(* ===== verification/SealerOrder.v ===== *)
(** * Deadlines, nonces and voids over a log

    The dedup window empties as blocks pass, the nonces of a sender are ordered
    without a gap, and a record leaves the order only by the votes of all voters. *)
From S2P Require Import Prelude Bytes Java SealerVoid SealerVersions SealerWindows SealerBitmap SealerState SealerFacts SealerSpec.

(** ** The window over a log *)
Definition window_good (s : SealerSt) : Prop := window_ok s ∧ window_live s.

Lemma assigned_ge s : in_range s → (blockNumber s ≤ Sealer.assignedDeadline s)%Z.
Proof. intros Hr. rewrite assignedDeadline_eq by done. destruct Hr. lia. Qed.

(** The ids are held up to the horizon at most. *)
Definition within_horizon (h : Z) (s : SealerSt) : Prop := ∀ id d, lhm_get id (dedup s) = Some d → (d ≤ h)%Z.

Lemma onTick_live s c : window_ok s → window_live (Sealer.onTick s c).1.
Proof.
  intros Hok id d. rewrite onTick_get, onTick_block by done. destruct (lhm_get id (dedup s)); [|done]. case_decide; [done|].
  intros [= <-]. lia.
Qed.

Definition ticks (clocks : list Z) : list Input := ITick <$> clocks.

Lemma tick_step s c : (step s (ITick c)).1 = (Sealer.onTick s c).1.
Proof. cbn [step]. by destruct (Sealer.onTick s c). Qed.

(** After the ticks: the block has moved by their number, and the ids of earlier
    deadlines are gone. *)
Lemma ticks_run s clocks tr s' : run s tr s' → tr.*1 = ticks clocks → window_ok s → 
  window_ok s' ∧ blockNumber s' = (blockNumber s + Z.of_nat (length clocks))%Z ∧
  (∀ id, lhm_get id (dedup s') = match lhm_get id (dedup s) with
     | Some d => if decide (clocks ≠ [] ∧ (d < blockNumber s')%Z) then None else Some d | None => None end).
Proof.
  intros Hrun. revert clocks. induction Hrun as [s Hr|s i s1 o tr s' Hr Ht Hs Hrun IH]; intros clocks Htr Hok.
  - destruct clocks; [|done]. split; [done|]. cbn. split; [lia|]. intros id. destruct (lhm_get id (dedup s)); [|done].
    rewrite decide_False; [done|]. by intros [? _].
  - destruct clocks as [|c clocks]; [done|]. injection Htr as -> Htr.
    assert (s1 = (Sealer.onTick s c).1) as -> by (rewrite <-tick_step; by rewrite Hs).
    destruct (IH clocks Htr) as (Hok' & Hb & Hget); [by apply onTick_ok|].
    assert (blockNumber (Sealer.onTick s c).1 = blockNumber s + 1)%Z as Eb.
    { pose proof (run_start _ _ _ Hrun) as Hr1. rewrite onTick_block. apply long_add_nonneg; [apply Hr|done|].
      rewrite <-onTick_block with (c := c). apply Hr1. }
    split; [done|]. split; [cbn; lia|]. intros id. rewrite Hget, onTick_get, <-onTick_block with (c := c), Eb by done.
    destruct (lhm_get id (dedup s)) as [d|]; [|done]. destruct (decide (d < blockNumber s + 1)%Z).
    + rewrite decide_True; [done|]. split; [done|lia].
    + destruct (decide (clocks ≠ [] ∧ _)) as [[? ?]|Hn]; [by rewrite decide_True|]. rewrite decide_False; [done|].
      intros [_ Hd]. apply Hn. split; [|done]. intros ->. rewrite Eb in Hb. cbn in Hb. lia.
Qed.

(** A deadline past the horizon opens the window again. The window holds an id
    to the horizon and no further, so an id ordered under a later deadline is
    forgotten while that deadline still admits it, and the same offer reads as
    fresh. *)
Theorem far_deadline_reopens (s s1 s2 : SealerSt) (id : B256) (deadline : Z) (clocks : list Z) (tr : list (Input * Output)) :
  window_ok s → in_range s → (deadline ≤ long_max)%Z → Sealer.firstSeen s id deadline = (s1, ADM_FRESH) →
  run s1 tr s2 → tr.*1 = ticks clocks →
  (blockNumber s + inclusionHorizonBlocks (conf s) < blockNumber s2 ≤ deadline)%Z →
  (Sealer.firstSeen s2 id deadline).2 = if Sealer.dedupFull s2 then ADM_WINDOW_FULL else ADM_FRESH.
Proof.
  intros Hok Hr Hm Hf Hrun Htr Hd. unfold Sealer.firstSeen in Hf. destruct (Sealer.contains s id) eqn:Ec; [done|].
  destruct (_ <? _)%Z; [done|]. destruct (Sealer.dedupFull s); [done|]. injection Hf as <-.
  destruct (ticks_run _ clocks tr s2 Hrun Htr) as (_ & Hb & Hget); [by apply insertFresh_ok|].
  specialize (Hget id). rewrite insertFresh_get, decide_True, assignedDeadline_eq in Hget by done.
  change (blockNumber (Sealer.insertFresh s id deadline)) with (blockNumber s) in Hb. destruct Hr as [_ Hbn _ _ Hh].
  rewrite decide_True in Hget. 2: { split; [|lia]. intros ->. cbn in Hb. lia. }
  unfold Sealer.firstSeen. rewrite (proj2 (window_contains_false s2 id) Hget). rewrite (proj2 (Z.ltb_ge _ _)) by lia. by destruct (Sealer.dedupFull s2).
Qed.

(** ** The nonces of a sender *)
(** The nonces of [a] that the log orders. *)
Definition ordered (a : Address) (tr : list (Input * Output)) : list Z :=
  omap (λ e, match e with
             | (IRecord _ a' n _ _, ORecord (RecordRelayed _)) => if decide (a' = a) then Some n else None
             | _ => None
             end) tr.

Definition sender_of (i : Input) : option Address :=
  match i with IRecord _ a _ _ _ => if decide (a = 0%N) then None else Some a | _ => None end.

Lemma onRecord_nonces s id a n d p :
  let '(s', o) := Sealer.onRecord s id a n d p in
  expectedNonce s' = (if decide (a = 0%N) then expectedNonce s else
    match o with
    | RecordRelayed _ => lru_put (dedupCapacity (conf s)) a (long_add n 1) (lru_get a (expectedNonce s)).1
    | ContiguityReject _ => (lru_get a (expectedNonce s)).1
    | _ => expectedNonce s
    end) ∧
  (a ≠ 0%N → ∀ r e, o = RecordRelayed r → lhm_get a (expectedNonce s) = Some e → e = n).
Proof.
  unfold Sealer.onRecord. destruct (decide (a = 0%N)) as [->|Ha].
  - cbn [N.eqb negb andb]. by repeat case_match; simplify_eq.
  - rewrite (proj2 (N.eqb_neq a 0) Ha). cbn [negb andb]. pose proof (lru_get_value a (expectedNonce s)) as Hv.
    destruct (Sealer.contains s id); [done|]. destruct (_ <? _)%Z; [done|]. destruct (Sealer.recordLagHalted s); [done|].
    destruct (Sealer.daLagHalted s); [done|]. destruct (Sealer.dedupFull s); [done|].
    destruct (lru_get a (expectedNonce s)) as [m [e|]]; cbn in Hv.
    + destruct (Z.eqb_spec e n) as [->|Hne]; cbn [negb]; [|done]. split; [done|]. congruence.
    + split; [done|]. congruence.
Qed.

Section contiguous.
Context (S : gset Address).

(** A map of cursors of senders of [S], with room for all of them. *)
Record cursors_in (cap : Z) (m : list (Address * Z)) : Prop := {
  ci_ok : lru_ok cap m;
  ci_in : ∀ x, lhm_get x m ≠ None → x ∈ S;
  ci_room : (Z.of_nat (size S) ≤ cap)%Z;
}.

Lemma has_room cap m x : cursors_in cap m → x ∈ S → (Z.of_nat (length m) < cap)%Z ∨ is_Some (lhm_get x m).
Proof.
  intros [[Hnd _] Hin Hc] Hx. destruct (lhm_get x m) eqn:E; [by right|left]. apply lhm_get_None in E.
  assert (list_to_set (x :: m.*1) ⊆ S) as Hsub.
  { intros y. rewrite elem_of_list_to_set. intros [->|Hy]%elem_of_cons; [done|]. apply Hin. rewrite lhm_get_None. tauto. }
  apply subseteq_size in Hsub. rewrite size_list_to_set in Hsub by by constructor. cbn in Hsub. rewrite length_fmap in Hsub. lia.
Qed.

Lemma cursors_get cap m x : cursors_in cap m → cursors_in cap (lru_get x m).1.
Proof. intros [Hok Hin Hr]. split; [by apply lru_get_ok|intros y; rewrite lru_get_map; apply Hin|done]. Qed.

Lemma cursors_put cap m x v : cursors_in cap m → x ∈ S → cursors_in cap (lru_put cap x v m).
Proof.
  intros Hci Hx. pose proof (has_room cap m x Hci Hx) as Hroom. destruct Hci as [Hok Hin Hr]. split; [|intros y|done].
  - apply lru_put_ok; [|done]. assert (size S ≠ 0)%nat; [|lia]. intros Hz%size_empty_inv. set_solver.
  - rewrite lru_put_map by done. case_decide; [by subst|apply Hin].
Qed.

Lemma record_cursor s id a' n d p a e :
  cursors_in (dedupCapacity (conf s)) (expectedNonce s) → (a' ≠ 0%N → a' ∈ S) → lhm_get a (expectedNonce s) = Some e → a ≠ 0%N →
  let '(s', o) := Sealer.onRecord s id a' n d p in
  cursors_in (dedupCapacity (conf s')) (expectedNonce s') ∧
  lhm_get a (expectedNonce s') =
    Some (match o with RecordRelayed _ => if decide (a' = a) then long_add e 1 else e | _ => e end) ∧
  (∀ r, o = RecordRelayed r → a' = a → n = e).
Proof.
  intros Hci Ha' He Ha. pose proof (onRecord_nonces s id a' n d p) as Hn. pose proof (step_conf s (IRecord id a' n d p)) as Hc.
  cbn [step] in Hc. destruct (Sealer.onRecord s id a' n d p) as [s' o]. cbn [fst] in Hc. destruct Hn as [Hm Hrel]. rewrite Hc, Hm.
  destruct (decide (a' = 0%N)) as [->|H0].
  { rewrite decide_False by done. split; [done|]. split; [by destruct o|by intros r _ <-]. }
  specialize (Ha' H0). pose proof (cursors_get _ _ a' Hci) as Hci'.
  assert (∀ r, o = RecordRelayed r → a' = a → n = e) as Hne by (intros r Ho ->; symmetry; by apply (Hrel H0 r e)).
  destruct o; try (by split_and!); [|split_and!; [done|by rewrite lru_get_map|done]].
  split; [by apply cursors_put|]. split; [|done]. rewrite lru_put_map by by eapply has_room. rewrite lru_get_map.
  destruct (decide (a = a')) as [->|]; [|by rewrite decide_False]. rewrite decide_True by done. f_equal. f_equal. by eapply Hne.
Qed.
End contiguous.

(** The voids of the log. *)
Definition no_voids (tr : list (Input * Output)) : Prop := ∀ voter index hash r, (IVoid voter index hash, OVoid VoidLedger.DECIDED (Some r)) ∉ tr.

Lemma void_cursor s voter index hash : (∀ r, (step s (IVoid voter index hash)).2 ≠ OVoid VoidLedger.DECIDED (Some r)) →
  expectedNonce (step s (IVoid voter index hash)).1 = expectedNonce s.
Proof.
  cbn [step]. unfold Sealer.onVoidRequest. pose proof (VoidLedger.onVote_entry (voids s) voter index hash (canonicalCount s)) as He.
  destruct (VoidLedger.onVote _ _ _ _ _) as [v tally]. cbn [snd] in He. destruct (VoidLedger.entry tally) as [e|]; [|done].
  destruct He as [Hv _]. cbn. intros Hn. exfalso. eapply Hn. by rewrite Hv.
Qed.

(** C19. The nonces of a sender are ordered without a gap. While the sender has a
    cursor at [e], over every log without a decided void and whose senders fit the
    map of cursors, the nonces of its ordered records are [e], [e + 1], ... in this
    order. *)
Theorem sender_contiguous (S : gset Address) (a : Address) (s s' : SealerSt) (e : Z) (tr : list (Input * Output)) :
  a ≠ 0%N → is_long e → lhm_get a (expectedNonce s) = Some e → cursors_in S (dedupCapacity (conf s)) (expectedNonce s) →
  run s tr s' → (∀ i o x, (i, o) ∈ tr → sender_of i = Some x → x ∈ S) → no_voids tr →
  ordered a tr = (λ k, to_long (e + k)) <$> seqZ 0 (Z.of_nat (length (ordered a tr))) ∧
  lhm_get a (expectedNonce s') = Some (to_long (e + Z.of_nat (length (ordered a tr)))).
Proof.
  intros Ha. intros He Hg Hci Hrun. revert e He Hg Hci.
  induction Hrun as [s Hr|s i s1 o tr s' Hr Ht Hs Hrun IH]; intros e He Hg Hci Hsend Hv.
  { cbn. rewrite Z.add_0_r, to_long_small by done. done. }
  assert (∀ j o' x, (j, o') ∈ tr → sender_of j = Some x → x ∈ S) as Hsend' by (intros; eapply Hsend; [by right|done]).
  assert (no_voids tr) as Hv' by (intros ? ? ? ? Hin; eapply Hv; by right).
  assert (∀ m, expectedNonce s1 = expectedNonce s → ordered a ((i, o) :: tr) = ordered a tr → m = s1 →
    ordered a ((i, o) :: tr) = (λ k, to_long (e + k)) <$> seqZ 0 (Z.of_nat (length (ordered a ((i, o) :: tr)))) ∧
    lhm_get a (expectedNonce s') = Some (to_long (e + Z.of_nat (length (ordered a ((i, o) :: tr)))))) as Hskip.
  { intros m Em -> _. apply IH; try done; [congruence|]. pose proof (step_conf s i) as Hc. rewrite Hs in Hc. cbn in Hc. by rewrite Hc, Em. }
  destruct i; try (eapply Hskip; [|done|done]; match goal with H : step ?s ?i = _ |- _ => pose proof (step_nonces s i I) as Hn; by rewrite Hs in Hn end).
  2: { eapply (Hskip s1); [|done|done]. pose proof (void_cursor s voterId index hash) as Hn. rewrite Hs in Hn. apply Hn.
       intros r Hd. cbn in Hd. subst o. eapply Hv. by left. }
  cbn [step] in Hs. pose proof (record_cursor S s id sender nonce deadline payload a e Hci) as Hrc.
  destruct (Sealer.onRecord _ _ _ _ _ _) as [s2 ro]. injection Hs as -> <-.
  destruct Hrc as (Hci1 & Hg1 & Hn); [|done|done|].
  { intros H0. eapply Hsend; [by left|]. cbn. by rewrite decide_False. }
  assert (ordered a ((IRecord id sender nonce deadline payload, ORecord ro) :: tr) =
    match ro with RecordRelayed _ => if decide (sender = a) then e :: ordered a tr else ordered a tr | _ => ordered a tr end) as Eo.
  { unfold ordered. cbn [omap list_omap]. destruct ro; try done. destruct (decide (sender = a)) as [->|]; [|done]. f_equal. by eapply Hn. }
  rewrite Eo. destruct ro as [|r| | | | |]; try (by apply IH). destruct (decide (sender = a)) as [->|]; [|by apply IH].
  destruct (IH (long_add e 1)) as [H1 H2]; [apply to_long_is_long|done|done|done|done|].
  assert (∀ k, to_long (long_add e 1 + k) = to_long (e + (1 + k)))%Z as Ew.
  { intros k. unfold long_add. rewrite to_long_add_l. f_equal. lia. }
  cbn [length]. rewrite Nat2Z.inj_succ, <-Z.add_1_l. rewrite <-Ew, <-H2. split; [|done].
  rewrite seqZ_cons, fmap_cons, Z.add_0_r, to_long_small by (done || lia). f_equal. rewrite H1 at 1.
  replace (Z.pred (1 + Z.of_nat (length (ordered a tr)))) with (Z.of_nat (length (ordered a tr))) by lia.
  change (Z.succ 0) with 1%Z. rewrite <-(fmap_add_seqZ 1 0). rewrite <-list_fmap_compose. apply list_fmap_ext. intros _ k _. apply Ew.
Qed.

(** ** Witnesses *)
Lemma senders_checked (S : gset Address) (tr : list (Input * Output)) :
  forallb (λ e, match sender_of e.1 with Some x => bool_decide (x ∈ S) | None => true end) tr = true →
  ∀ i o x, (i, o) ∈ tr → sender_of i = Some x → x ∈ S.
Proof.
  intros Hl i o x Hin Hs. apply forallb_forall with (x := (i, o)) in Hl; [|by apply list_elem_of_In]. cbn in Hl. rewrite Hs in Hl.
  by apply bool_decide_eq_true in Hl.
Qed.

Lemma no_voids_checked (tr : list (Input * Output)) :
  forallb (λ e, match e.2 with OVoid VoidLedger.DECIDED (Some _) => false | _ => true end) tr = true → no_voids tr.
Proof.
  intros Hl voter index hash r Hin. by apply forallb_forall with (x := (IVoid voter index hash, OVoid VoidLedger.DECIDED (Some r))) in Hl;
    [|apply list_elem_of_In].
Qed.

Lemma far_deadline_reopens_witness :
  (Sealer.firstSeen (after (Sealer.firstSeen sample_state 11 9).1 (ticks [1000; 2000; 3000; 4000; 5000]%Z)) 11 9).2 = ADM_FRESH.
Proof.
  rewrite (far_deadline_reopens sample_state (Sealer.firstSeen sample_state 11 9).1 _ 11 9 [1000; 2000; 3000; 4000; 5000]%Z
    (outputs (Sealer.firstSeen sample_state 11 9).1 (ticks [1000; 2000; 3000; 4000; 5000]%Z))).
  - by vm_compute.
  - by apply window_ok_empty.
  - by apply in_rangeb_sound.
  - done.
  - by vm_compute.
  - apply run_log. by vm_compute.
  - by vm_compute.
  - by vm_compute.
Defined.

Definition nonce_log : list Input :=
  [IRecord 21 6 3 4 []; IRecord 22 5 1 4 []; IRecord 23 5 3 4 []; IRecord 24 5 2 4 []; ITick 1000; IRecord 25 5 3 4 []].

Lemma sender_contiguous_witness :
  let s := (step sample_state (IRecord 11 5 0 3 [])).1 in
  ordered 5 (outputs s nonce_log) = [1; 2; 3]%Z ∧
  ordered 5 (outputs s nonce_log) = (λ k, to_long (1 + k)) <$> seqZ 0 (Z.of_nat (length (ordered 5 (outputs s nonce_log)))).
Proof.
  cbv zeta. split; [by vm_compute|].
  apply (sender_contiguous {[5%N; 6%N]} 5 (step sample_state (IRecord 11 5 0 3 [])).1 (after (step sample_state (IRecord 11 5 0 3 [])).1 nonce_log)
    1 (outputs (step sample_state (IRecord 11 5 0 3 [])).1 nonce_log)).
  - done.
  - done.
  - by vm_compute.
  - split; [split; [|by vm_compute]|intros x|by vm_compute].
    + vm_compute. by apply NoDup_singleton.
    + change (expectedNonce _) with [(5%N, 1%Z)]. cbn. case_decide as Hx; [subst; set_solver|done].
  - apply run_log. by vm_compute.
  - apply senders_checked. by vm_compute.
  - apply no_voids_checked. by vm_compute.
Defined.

────────

Work item:
The answer is the lines above between the line holding "intros r Hd." and the line holding "destruct Hrc as", inclusive, each written out exactly, and no others.

Finished task:
       intros r Hd. cbn in Hd. subst o. eapply Hv. by left. }
  cbn [step] in Hs. pose proof (record_cursor S s id sender nonce deadline payload a e Hci) as Hrc.
  destruct (Sealer.onRecord _ _ _ _ _ _) as [s2 ro]. injection Hs as -> <-.
  destruct Hrc as (Hci1 & Hg1 & Hn); [|done|done|].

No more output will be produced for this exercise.